As an LGBTQ+, ethnically diverse, and differently able-bodied staff, we have been able to:
- Upgrade the Pride Center to be more accessible to Older Adults, people living with disabilities, and our most vulnerable populations.
- Provide more programming for folks of color, including Outlet starting a Queer, Trans, BIPOC group, hosting a Filipinx Pride Month, and beginning an LGBTQ+ AAPI processing group to support service providers during a time of heightened anti-Asian American hate crimes.
- Create a Trans 101 and Pronouns 101 training to prioritize the needs of Trans and Gender Diverse folks and better educate service providers.
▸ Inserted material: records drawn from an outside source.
(** The table of rows passes [validateGanttData] exactly when every
    row is accepted. *)
Lemma validateGanttData_chart_table (rows : list Row) :
  validateGanttData (chart_table rows) = forallb accepted_row rows.
Proof.
  unfold validateGanttData, chart_table. cbn [map getGanttColumns List.length Nat.ltb Nat.leb].
  induction rows as [|row rows IH]; [reflexivity|].
  cbn [map forallb]. rewrite IH. f_equal.
Qed.

(** X14.  The rows of [formatGanttData].  When the readings of the
    clock the call may use (at most four for each task) are time values
    with a day to spare and do not go back, the call makes one row for
    each task whose id is not empty, in order and with that id; every row
    has two valid dates with the end after the start, whatever dates the
    tasks hold; and the table made of the column headers and the rows
    passes [validateGanttData]. *)
Theorem formatGanttData_rows_are_valid (H : Host) (trim : string -> string)
    (tasks : list Task) (tk : nat) :
  steady_clock H tk (4 * List.length tasks) ->
  let rows := fst (formatGanttData H trim tasks tk) in
  map row_id rows = filter (fun id => negb (String.eqb id "")) (map t_id tasks)
  /\ (forall row, In row rows ->
        exists s e, row_start row = Some s /\ row_end row = Some e /\ s < e)
  /\ validateGanttData (chart_table rows) = true.
Proof.
  intros Hclock rows. subst rows.
  destruct (formatGanttData_sound H trim tasks tk Hclock) as (_ & Hids & Hrows).
  split; [exact Hids|]. split.
  - intros row Hrow. now apply Hrows.
  - rewrite validateGanttData_chart_table. apply forallb_forall. intros row Hrow.
    destruct (Hrows row Hrow) as (Hid & s & e & Hs & He & Hlt).
    unfold accepted_row. rewrite Hs, He. cbn [Date_le].
    apply String.eqb_neq in Hid. rewrite Hid. cbn [negb andb].
    apply negb_true_iff. now apply Z.leb_gt.
Qed.

Lemma reference_clock_is_steady (tk n : nat) :
  (tk + n <= 1000)%nat -> steady_clock Reference.host tk n.
Proof.
  intros Hbound k Hk. unfold Reference.host. cbn [clock].
  unfold MAX_TIME, ONE_DAY. lia.
Qed.

Lemma formatGanttData_rows_are_valid_witness :
  let tasks := all_tasks (state (run Reference.host Calls.broken_dates initial_world)) in
  forallb date_ordered tasks = false
  /\ validateGanttData
       (chart_table (fst (formatGanttData Reference.host ReferenceStrings.trim tasks 0)))
     = true.
Proof.
  split; [reflexivity|].
  apply (formatGanttData_rows_are_valid Reference.host ReferenceStrings.trim
           (all_tasks (state (run Reference.host Calls.broken_dates initial_world))) 0).
  apply reference_clock_is_steady. vm_compute. repeat constructor.
Defined.

(** X15.  On tasks whose dates are in order, as [createTask] leaves
    them, [formatGanttData] does not read the clock and changes no date:
    the row of each task with an id has the start and the end of the
    task, its name (or "Unnamed Task"), and its completion brought between
    0 and 100. *)
Theorem formatGanttData_keeps_ordered_dates (H : Host) (trim : string -> string)
    (tasks : list Task) (tk : nat) :
  (forall task, In task tasks ->
     date_ordered task = true
     /\ date_in_range (startDate task) /\ date_in_range (endDate task)) ->
  snd (formatGanttData H trim tasks tk) = tk
  /\ Forall2 (fun task row =>
                row_id row = t_id task
                /\ VDate (row_start row) = startDate task
                /\ VDate (row_end row) = endDate task
                /\ row_name row = string_or (Some (t_name task)) "Unnamed Task"
                /\ row_percent row = clamp_completion H (completion task))
             (filter (fun task => negb (String.eqb (t_id task) "")) tasks)
             (fst (formatGanttData H trim tasks tk)).
Proof.
  induction tasks as [|task rest IH]; intros Hordered; [now split|].
  cbn [formatGanttData filter].
  destruct IH as [Htk Hrows]; [intros t Ht; apply Hordered; now right|].
  destruct (Hordered task (or_introl eq_refl)) as (Horder & Hs & He).
  unfold formatTask, date_ordered in *.
  destruct (t_id task =? "")%string; cbn [negb].
  - destruct (formatGanttData H trim rest tk) as [rows tk2]. now split.
  - destruct (startDate task) as [| | | | |[s|]] eqn:Hstart; try discriminate.
    destruct (endDate task) as [| | | | |[e|]] eqn:Hend; try discriminate.
    cbn [date_in_range] in Hs, He. apply Z.ltb_lt in Horder.
    unfold safeDate. cbn [invalid getTime].
    change (TimeClip (num s)) with (Date_of_ms s).
    change (TimeClip (num e)) with (Date_of_ms e).
    rewrite (Date_of_ms_in_range s Hs), (Date_of_ms_in_range e He).
    cbn [Date_le invalid orb].
    replace (e <=? s) with false by (symmetry; apply Z.leb_gt; lia).
    cbn [invalid orb Date_le].
    replace (e <=? s) with false by (symmetry; apply Z.leb_gt; lia).
    destruct (formatGanttData H trim rest tk) as [rows tk2]. cbn [fst snd] in *.
    split; [exact Htk|]. constructor; [|exact Hrows].
    cbn [row_id row_start row_end row_name row_percent].
    repeat split; [now rewrite Hstart|now rewrite Hend].
Qed.

Lemma date_in_range_check (v : value) :
  match v with
  | VDate (Some t) => (- MAX_TIME <=? t) && (t <=? MAX_TIME)
  | _ => true
  end = true ->
  date_in_range v.
Proof.
  destruct v as [| | | | |[t|]]; try (intros _; exact I).
  cbn [date_in_range]. intros Hcheck. apply andb_prop in Hcheck as [Hlow Hhigh].
  apply Z.leb_le in Hlow, Hhigh. now split.
Qed.

Lemma ordered_tasks_check (tasks : list Task) :
  forallb (fun task =>
             date_ordered task
             && match startDate task with
                | VDate (Some t) => (- MAX_TIME <=? t) && (t <=? MAX_TIME)
                | _ => true
                end
             && match endDate task with
                | VDate (Some t) => (- MAX_TIME <=? t) && (t <=? MAX_TIME)
                | _ => true
                end)
          tasks = true ->
  forall task, In task tasks ->
    date_ordered task = true
    /\ date_in_range (startDate task) /\ date_in_range (endDate task).
Proof.
  intros Hcheck task Hin. rewrite forallb_forall in Hcheck.
  specialize (Hcheck task Hin). apply andb_prop in Hcheck as [Hcheck He].
  apply andb_prop in Hcheck as [Horder Hs].
  split; [exact Horder|]. split; now apply date_in_range_check.
Qed.

Lemma formatGanttData_keeps_ordered_dates_witness :
  let tasks := all_tasks (state (run Reference.host Calls.linked_tasks initial_world)) in
  map t_id tasks = ["1"; "2"; "1"; "2"]
  /\ snd (formatGanttData Reference.host ReferenceStrings.trim tasks 0) = 0%nat.
Proof.
  split; [reflexivity|].
  apply (formatGanttData_keeps_ordered_dates Reference.host ReferenceStrings.trim
           (all_tasks (state (run Reference.host Calls.linked_tasks initial_world))) 0).
  apply ordered_tasks_check. vm_compute. reflexivity.
Defined.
- Launch the Resource Roadmap to help transgender and non-binary individuals navigate gender-affirming resources, such as housing, healthcare, employment, legal aid, transportation, and more.
- Be more collaborative and diverse with our monthly event programming. We worked in partnership with the Health Equity Initiatives across San Mateo County and with community-based organizations and local committees.
Some service providers may have an idea of what their clients are going through (e.g., homophobia, transphobia, racism, sexism, ableism, ageism, or “all of the above”), but it hits differently when you’re working with someone who has lived it. Representation matters.
How can we get to representation without authentic efforts to integrate Diversity, Equity, and Inclusion practices? The true outcomes intended when DEI is implemented won’t manifest if it continues to be treated like the latest fad.
I will ask you to participate in one last exercise. A lot of us are rightfully angry about the wave of laws being introduced and passed across the country that are anti-LGB, anti-Trans, and that attempt to control others’ bodies. If we continue to think of DEI as simply the latest trend or the next box to check, how will our representation in the governing bodies that create these enraging and unjust laws ever change? Imagine if those councils were even half women or half LGBTQ or half people of color or half “all of the above”; do you think lawmakers would present these bills today? Would we even be engaging in these political debates? Would we live in this world today?
Do you think DEI really matters?
Because I really do. And so does the community we serve.